98 On the other hand, the CIF price, which includes production and insurance costs, and every type of transport costs, can be taken into account for determining the real market prices. However, it must be observed that the data furnished by the applicant do not support its submission that the relevant geographical market is Ireland. Those data show that the discrepancy between the average prices charged in Ireland and the average prices charged in the Netherlands (470/500; ECU 30 per tonne) is less than that between the average prices charged in the Netherlands and the average prices charged in Germany, Belgium or Luxembourg (500/540; ECU 40 per tonne). On the basis of that consideration alone, it should be concluded that Ireland forms part of the same geographical market as the Netherlands and not, as the applicant argues, that Ireland constitutes a separate market from the rest of Northern Europe.
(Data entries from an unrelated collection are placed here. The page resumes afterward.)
(** Making room: the least recently used entry goes when the table is full. *)
Definition victim (ml : mac_learning) (mac : list Z) (vlan : Z) : option Z :=
  match mac_entry_lookup ml mac vlan with
  | Some _ => None
  | None => if ml_max_entries ml <=? hmap_count (ml_table ml) then get_lru ml else None
  end.

Lemma make_room_spec ml :
  ml_wf ml →
  ∃ ml', (if ml_max_entries ml <=? hmap_count (ml_table ml)
          then e ← get_lru ml; mac_learning_expire ml e else Some ml) = Some ml'
    ∧ ml_wf ml' ∧ config ml' = config ml ∧ ml_need_revalidate ml' = ml_need_revalidate ml
    ∧ let v := if ml_max_entries ml <=? hmap_count (ml_table ml) then get_lru ml else None in
      ml_lrus ml' = match v with Some _ => tail (ml_lrus ml) | None => ml_lrus ml end
      ∧ ml_entries ml' = match v with Some a => delete a (ml_entries ml) | None => ml_entries ml end.
Proof.
  intros Hw. pose proof (mw_max ml Hw) as Hm. pose proof (wf_count ml Hw) as Hc.
  pose proof (wf_lrus_NoDup ml Hw) as Hnd.
  destruct (Z.leb_spec (ml_max_entries ml) (hmap_count (ml_table ml))) as [Hle|Hlt]; [|by exists ml].
  unfold get_lru. destruct (ml_lrus ml) as [|a l] eqn:Hl; [simpl in Hc; lia|]. cbn [head].
  destruct (expire_spec ml a Hw) as (table & He & Hw'); [rewrite Hl; set_solver|].
  eexists. split; [simpl; exact He|]. split; [exact Hw'|]. simpl. split_and!; try done.
  rewrite Hl. unfold lru_remove. rewrite filter_cons_False by naive_solver.
  apply NoDup_cons in Hnd as [Hna _]. apply filter_all_in. by intros b Hb ->.
Qed.
(* ===== verification/Stp.v ===== *)
(** * Spanning tree (lib/stp.h, lib/stp.c)

    One bridge's spanning tree instance as a state machine: the bridge and
    its array of [STP_MAX_PORTS] ports in one state, a port being an index
    into the array (null for a root port is [None]), and the frames given to
    the [send_bpdu] callback as a list.  Arithmetic on [int] wraps at 32 bits.
    The recursive mutex serialises the operations; a callback that feeds a
    frame straight back into the same instance is not modelled. *)
From stdpp Require Import strings.
From S2P Require Import Prelude ByteOrder.

(** ** Data *)

(** [STP_ZERO] is the value 0 of a port that [stp_create] has allocated and
    not yet initialised; it is not an enumerator. *)
Inductive stp_state :=
  STP_ZERO | STP_DISABLED | STP_LISTENING | STP_LEARNING | STP_FORWARDING | STP_BLOCKING.

#[global] Instance stp_state_eq_dec : EqDecision stp_state.
Proof. solve_decision. Defined.

Definition stp_state_bit (st : stp_state) : Z :=
  match st with
  | STP_ZERO => 0
  | STP_DISABLED => Z.shiftl 1 0
  | STP_LISTENING => Z.shiftl 1 1
  | STP_LEARNING => Z.shiftl 1 2
  | STP_FORWARDING => Z.shiftl 1 3
  | STP_BLOCKING => Z.shiftl 1 4
  end.

(** [state & (A | B | ...)] *)
Definition state_in (st : stp_state) (states : list stp_state) : bool :=
  negb (Z.land (stp_state_bit st) (foldr (λ s m, Z.lor (stp_state_bit s) m) 0 states) =? 0).

Inductive stp_role := STP_ROLE_ROOT | STP_ROLE_DESIGNATED | STP_ROLE_ALTERNATE | STP_ROLE_DISABLED.

Record stp_timer := StpTimer { tm_active : bool; tm_value : Z }.

(** The fields of a config BPDU in host byte order. *)
Record stp_config_bpdu := StpConfigBpdu {
  cb_protocol_id : Z;
  cb_protocol_version : Z;
  cb_bpdu_type : Z;
  cb_flags : Z;
  cb_root_id : Z;
  cb_root_path_cost : Z;
  cb_bridge_id : Z;
  cb_port_id : Z;
  cb_message_age : Z;
  cb_max_age : Z;
  cb_hello_time : Z;
  cb_forward_delay : Z
}.

Definition STP_MAX_PORTS : nat := 255.
Definition STP_PROTOCOL_ID : Z := 0.
Definition STP_PROTOCOL_VERSION : Z := 0.
Definition STP_TYPE_CONFIG : Z := 0.
Definition STP_TYPE_TCN : Z := 0x80.
Definition STP_CONFIG_TOPOLOGY_CHANGE_ACK : Z := 0x80.
Definition STP_CONFIG_TOPOLOGY_CHANGE : Z := 0x01.
Definition MESSAGE_AGE_INCREMENT : Z := 1.
Definition STP_DEFAULT_BRIDGE_PRIORITY : Z := 32768.
Definition STP_DEFAULT_PORT_PRIORITY : Z := 128.
Definition STP_DEFAULT_MAX_AGE : Z := 20000.
Definition STP_DEFAULT_HELLO_TIME : Z := 2000.
Definition STP_DEFAULT_FWD_DELAY : Z := 15000.
Definition STP_LLC_SSAP : Z := 0x42.
Definition STP_LLC_DSAP : Z := 0x42.
Definition STP_LLC_CNTL : Z := 0x03.
Definition eth_addr_stp : list Z := [0x01; 0x80; 0xC2; 0x00; 0x00; 0x00].

Record stp_port := StpPort {
  sp_aux : option Z;
  sp_port_id : Z;
  sp_state : stp_state;
  sp_path_cost : Z;
  sp_designated_root : Z;
  sp_designated_cost : Z (* int *);
  sp_designated_bridge : Z;
  sp_designated_port : Z;
  sp_topology_change_ack : bool;
  sp_config_pending : bool;
  sp_change_detection_enabled : bool;
  sp_message_age_timer : stp_timer;
  sp_forward_delay_timer : stp_timer;
  sp_hold_timer : stp_timer;
  sp_tx_count : Z;
  sp_rx_count : Z;
  sp_error_count : Z;
  sp_state_changed : bool
}.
99 It follows from the foregoing that the third objection must be dismissed.
100 It also follows that the fifth plea must be dismissed as unfounded.
101 The application must, therefore be dismissed in its entirety.
Costs
102 Under Article 87(2) of the Rules of Procedure of the Court of First Instance, the unsuccessful party is to be ordered to pay the costs if they have been applied for in the successful party's pleadings. Since the applicant has been unsuccessful and the Commission has applied for costs, the applicant must be ordered to pay the costs.
On those grounds,
THE COURT OF FIRST INSTANCE (Fourth Chamber)
hereby:
1. Dismisses the application;
2. Orders the applicant to pay the costs.